The ELR Court noted that from the evidence on record, the Petitioner’s grievances were not taken into consideration. The ELR Court also noted that the Respondent was essentially raising well-grounded grievances or complaints and instead of the Respondent amicably addressing them, the scores of unsatisfactory performances were taken as if they existed in a vacuum.
The ELR Court further found, from the evidence submitted before it, that the Petitioner explained that his unsatisfactory performance was because the Respondent never addressed the grievances that he presented to them.
The ELR Court made the following findings:
“Upon looking at the case, while the respondent purported to comply with a notice and a hearing per section 41 of the Employment Act, 2007, in the full analysis of the petitioner’s lamentations, the respondent acted unreasonably by failing to take into account the petitioner’s valid grievances about his work environment at the Kitengela Branch that essentially explained the levelled unsatisfactory performance.”
“in view of his unresolved valid grievances which the Court finds to have existed in absence of contrary evidence or rebuttal by the respondent, it cannot be found that the poor performance was attributable to the petitioner’s capacity, compatibility, contact or the respondent’s operational requirements. The evidence instead was that the poor performance was attributable to the respondent’s defective operational requirements and cannot be visited upon the petitioner with adverse consequences.”
Implications of the Judgement
This is a progressive step by the ELR Court by going over and beyond the procedural requirements in employment matters. Previously, the jurisprudence emanating from the ELR Court was of the effect that if the employer could prove that procedural aspects with respect to termination were followed (e.g., warning letters, PIPs, performance reviews, termination hearings), the termination would be considered fair. However, with this judgment, it appears that the ELR Court has widened the scope to the effect that employment law is not only limited to procedure but goes into considers the nitty-gritties of the conduct of the employer and the employee during the life of employment.
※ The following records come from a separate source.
Lemma finished_spec job wid payload body cur n m db ms :
  can_execute job wid payload body cur n db → (n + 4 ≤ m)%nat → 0 ≤ ms →
  let f := finished job payload body (pg_uuid (S n)) ms (S m) (after_start job wid n db) in
  execution_spec n f.1 job wid payload body cur db f.2.
Proof.
  intros Hc Hm Hms. cbv zeta. unfold finished.
  destruct (outcome_of payload) as [[] e] eqn:Eo;
    [|destruct (bool_decide (j_max_attempts job ≤ j_attempts job + 1)) eqn:Em]; simpl.
  - rewrite <- (with_dlq_id (after_start _ _ _ _)). apply (finish_spec n (S m)); try done; try lia.
    1-4: unfold final_row, final_exec; by rewrite Eo.
    unfold dead_lettered. by rewrite Eo.
  - rewrite after_dlq_with. apply (finish_spec n (S m)); try done; try lia.
    1-4: unfold final_row, final_exec; cbv zeta; rewrite ?Eo; cbv beta iota; rewrite ?Em; done.
    unfold dead_lettered. rewrite Eo, Em. simpl. destruct (some_row _ _); simpl; [done|].
    eexists _, _. split; [|done]. pose proof Hc as [_ _ _ _ _ _ Hfr _].
    destruct (Hfr (S (S m)) ltac:(lia)) as (_ & _ & _ & _ & ?). done.
  - rewrite <- (with_dlq_id (after_start _ _ _ _)). apply (finish_spec n (S m)); try done; try lia.
    1-4: unfold final_row, final_exec; cbv zeta; rewrite ?Eo; cbv beta iota; rewrite ?Em; done.
    unfold dead_lettered. by rewrite Eo, Em.
Qed.

Lemma fresh_after_finish job exec status level msg ms err f k db n :
  fresh_from n db → (S k < n)%nat →
  fresh_from n (after_finish job exec status level msg ms err f k db).
Proof.
  intros H Hk. unfold after_finish. apply fresh_insert_log; [|lia].
  by apply fresh_update_exec, fresh_with_jobs.
Qed.

Lemma fresh_finished job payload body exec ms k db :
  fresh_from k db →
  fresh_from (finished job payload body exec ms k db).1
             (finished job payload body exec ms k db).2.
Proof.
  intros H. unfold finished.
  destruct (outcome_of payload) as [[] e]; [|destruct (bool_decide _)]; simpl;
    apply fresh_after_finish; try lia; try (apply fresh_after_dlq; [|lia]);
    eapply fresh_from_le; (done || lia).
Qed.

Lemma finished_step job payload body exec ms k db :
  (k ≤ (finished job payload body exec ms k db).1)%nat.
Proof.
  unfold finished. destruct (outcome_of payload) as [[] e]; [|destruct (bool_decide _)]; simpl; lia.
Qed.

(** [executeJob] returns, leaves what the specification says, and the ids of
    later steps are still unused. *)
Lemma executeJob_run job wid payload body cur v n bg db :
  no_faults_at_all → clock_ok → can_execute job wid payload body cur n db →
  ∃ n' db', run (executeJob job wid) (MkStore db v n bg) = (inr tt, MkStore db' v n' bg) ∧
    (n ≤ n')%nat ∧ fresh_from n' db' ∧ execution_spec n n' job wid payload body cur db db'.
Proof.
  intros Hf Hclk Hc. destruct (run_start _ _ _ _ _ v _ bg _ Hf Hc) as (m & Hm & ->).
  pose proof (Hclk (S (S (S n))) m ltac:(lia)) as Hms.
  pose proof (can_execute_start _ _ _ _ _ _ (S m) _ Hc ltac:(lia)) as Hc'.
  rewrite (run_finish _ _ _ _ _ _ _ _ _ _ _ Hf Hc') by (unfold int4_min, int4_max in *; lia).
  set (ms := js_now m - js_now (S (S (S n)))) in *.
  pose proof (finished_spec _ _ _ _ _ _ m _ ms Hc ltac:(lia) ltac:(lia)) as Hspec.
  pose proof (fresh_finished job payload body (pg_uuid (S n)) ms _ _ (ce_fresh _ _ _ _ _ _ _ Hc')).
  pose proof (finished_step job payload body (pg_uuid (S n)) ms (S m) (after_start job wid n db)).
  destruct (finished _ _ _ _ _ _ _) as [k' db'] eqn:E. simpl in *.
  exists k', db'. split_and!; try done. lia.
Qed.


End execution.

(** ** Instances on the fixture *)

Lemma demo_no_faults : @no_faults_at_all demo.
Proof. done. Qed.

Lemma demo_clock : @clock_ok demo.
Proof.
  intros n m Hnm. simpl. unfold int4_max. split; [|].
  - apply Z.le_0_sub, Z.div_le_mono; lia.
  - assert (demo_epoch + Z.of_nat m * 1000000 ≤ demo_epoch + Z.of_nat n * 1000000 + 2000 * 1000) as H
      by lia.
    apply (Z.div_le_mono _ _ 1000 ltac:(lia)) in H. rewrite Z.div_add in H; lia.
Qed.

Lemma demo_fresh n : @fresh_from demo n demo_db.
Proof.
  intros m _. by split_and!.
Qed.

Lemma enqueue_creates_witness :
  ∃ r s' n, run (enqueue_job (demo_request "POST" None demo_submit) "q1" "o1") demo_store =
      (inr r, s') ∧ res_status r = 201 ∧ (st_step demo_store < n)%nat ∧
    st_db s' = with_jobs <[pg_uuid n := new_job n "q1" 5 3 60000000 sleep_payload
                             (Some "order-17") (cron_of demo_submit)]> (st_db demo_store) ∧
    st_bg s' = st_bg demo_store ++
      (if (schedule_guard (S n) (st_vars demo_store)).1 then [background_tick] else []).
Proof.
  apply (@enqueue_creates demo demo_ok demo_no_faults
           (demo_request "POST" None demo_submit) "q1" "o1" "o1" demo_submit demo_queue
           5 3 60000000 sleep_payload (Some "order-17") demo_store eq_refl
           demo_submit_at demo_submission demo_key_free demo_new_ids).
Defined.

Lemma enqueue_idempotent_witness :
  let submit := enqueue_job (demo_request "POST" None demo_submit) "q1" "o1" in
  ∃ r1 s1 r2 s2, run submit demo_store = (inr r1, s1) ∧ res_status r1 = 201 ∧
    run submit s1 = (inr r2, s2) ∧ res_status r2 = 200 ∧
    res_body r2 = res_body r1 ∧ st_db s2 = st_db s1 ∧ st_bg s2 = st_bg s1.
Proof.
  apply (@enqueue_idempotent demo demo_ok demo_no_faults
           (demo_request "POST" None demo_submit) "q1" "o1" "o1" demo_submit demo_queue
           5 3 60000000 sleep_payload (Some "order-17") demo_store eq_refl
           demo_submit_at demo_submission demo_key_free eq_refl demo_new_ids).
Defined.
In as much as the employees have expectations from their employers to achieve certain organisation goals, the employer is also under a similar obligation to ensure that there is adequate support afforded to the employee to meet the said expectations. Therefore, if an employee has valid grievances for his/her poor performance, the employer must consider the grievances and address (or attempt to address) the said grievances before terminating the employee’s employment.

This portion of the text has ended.